I spoke with some parents that were disappointed their daughter was removed from a team mid season. The team was the type of marquee team that could win any event they attended, including Worlds. Their daughter had been a member of the program for several years, finally making her dream team and deservedly so.

The mom admitted the daughter was no longer tumbling as well or sharp as she when was placed on the team and early in the season. The mom also said she thought the stress of tumbling not remaining as easy was causing her daughter’s stunts to struggle. Still the mom was upset the daughter was removed from the team leading up to major event season, citing the loyalty the coaches should have shown to them given their past together. The mom let me know one of the team coaches was also a coach of her daughter’s last team and another was her main tumbling coach for years and who they were doing privates with to work through the current tumbling frustrations.

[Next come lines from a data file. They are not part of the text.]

(** Every output slot has a writer behind it that has written a row. *)
Definition writersOpen (s : State) : Prop :=
  ∀ i, (1 ≤ i ≤ 32)%nat → ∃ w, writerOf s i = Some w ∧ firstRowWritten w = true.

(** The state an outcome ends in. *)
Definition stateOf {A} (r : step A) : State :=
  match r with
  | Next _ s => s
  | Halt _ s => s
  end.

(** A computation that treats states that are related alike. *)
Definition respects {A} (R : State → State → Prop) (m : M A) : Prop :=
  ∀ s1 s2, R s1 s2 → sameOutcome R (m s1) (m s2).

(** A computation that neither reads nor writes the state. *)
Definition stateless {A} (m : M A) : Prop :=
  (∃ a, ∀ s, m s = Next a s) ∨ (∃ w, ∀ s, m s = Halt w s).

(** The heights of the cases increase strictly and fit [uint32]. *)
Definition sortedCases (cases : list testBlockCase) : Prop :=
  Sorted Z.lt (Case.height <$> cases)
  ∧ Forall (λ c, 0 ≤ Case.height c < 2 ^ 32) cases.

(** The chunks one row adds to a file that already holds a row. *)
Definition rowChunks (rowBytes : bytes) : list bytes :=
  [bytesOf ("," +:+ LF); rowBytes].

End driver_vocabulary.

(** ** Scenes in the concrete world *)

Module scene.
Import demo.

(** The state of [main] when it reaches the first block, and after the
    first 18 rounds of height 0, with the stale server. *)
Definition s0 : State :=
  match setup (H1 := os) (H2 := client) start with
  | Next _ s => s
  | Halt _ s => s
  end.




End scene.

(** ** Vocabulary of the writer, of the exits and of the output *)

Section writer_vocabulary.
Context `{Os}.

(** A caller that writes rows one after the other and stops at the first
    error, as [main] does with each of its files. *)
Fixpoint writeRows (w : JSONTestWriter) (rows : list Row)
    : JSONTestWriter * option error :=
  match rows with
  | [] => (w, None)
  | row :: rows =>
      let '(w', err) := WriteTestCase w row in
      match err with
      | Some e => (w', Some e)
      | None => writeRows w' rows
      end
  end.

(** The separator [WriteTestCase] writes before a row. *)
Definition separator (w : JSONTestWriter) : bytes :=
  if firstRowWritten w then bytesOf ("," +:+ LF) else bytesOf ("[" +:+ LF).

Definition closing : bytes := bytesOf (LF +:+ "]" +:+ LF).

(** The chunks of a complete file: nothing for no row, otherwise the opening
    bracket, the rows with a separator between them, the closing bracket. *)
Definition framed (rowBytes : list bytes) : list bytes :=
  match rowBytes with
  | [] => []
  | r :: rs => [bytesOf ("[" +:+ LF); r] ++ (rs ≫= rowChunks) ++ [closing]
  end.

End writer_vocabulary.

Section exit_vocabulary.
Context `{Chain, Gcs, Os, Client}.

(** Every writer on the heap has its [Close] deferred, latest first. *)
Definition tracked (s : State) : Prop :=
  deferred s = reverse (seq 0 (length (heap s))).

(** The slices have their 33 slots and every output slot points to a writer
    on the heap. *)
Definition running (s : State) : Prop :=
  length (prevBasicHeaders s) = 33%nat
  ∧ length (prevExtHeaders s) = 33%nat
  ∧ length (files s) = 33%nat
  ∧ ∀ i, (1 ≤ i ≤ 32)%nat →
      ∃ a, files s !! i = Some (Some a) ∧ (a < length (heap s))%nat.

(** A computation keeps [P] however it ends. *)
Definition keeps {A} (P : State → Prop) (m : M A) : Prop :=
  ∀ s, P s → P (stateOf (m s)).

(** A computation keeps [P] however it ends and does not end in a panic. *)
Definition sound {A} (P : State → Prop) (m : M A) : Prop :=
  ∀ s, P s → P (stateOf (m s)) ∧ ∀ msg s', m s ≠ Halt (Panic msg) s'.

(** A property of the state that looks at the lengths and at [files] and
    [deferred] only: writing a slot of a header slice or replacing a writer
    on the heap keeps it. *)
Definition shapeInvariant (P : State → Prop) : Prop :=
  (∀ s a w', P s → (a < length (heap s))%nat → P (set_heap (<[a := w']> (heap s)) s))
  ∧ (∀ s i x, P s → (i < length (prevBasicHeaders s))%nat →
       P (set_prevBasicHeaders (<[i := x]> (prevBasicHeaders s)) s))
  ∧ (∀ s i x, P s → (i < length (prevExtHeaders s))%nat →
       P (set_prevExtHeaders (<[i := x]> (prevExtHeaders s)) s)).

(** What the deferred calls make of a writer: [Close], then the file is
    closed. *)
Definition closed (w : JSONTestWriter) : JSONTestWriter :=
  {| writer := closeFile (writer (Close w).1);
     firstRowWritten := firstRowWritten (Close w).1 |}.

End exit_vocabulary.

Section output_vocabulary.
Context `{Chain, Gcs, Os, Client}.

(** Writer [w] is as the set-up leaves the writer of parameter [i]: an open
    file of that name holding the opening bracket and the column row. *)
Definition freshFile (i : nat) (w : JSONTestWriter) : Prop :=
  f_name (writer w) = fName i
  ∧ f_closed (writer w) = false
  ∧ firstRowWritten w = true
  ∧ ∃ colBytes, Marshal [CStr columns] = Ok colBytes
                ∧ f_data (writer w) = [bytesOf ("[" +:+ LF); colBytes].

(** The writers of state [s] are those of the heap [h0], each with the file
    name and the open flag it had there and, once it has written a row,
    still marked so. *)
Definition writersLike (h0 : list JSONTestWriter) (s : State) : Prop :=
  length (heap s) = length h0
  ∧ ∀ a w0 w, h0 !! a = Some w0 → heap s !! a = Some w →
      f_name (writer w) = f_name (writer w0)
      ∧ f_closed (writer w) = f_closed (writer w0)
      ∧ (firstRowWritten w0 = true → firstRowWritten w = true).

The mom reiterated her frustration and couldn’t get over her coaches being so disloyal to remove their daughter from the team when they had been so loyal to the program.

I understood where the mom was coming from. I asked her if I could try to explain where the coaches may be coming from. I wasn’t part of the program and didn’t talk to these coaches about the situation, just spoke from experiences I’ve had and spoken to other coaches about. I pointed out the mom said their daughter wasn’t keeping up with what the team was doing. I then asked if she thought it was possible the coach was really showing loyalty to the team and more specifically the to other athletes on the team. This family’s daughter wasn’t the only one that had been with the program for several years before making the dream team and the coaches could be showing loyalty to the majority of them by only keeping people on the team that were pulling their weight. I don’t think the mom saw it that way, but it seemed like the dad was thinking about it.

As a coach you have an opportunity to give a limited number of athletes a chance to reach their goal. If someone isn’t doing their part removing that 1 may be the best way to be able to give the rest of the athletes the best chance. It may not be disloyalty to the 1, it may be loyalty to the rest.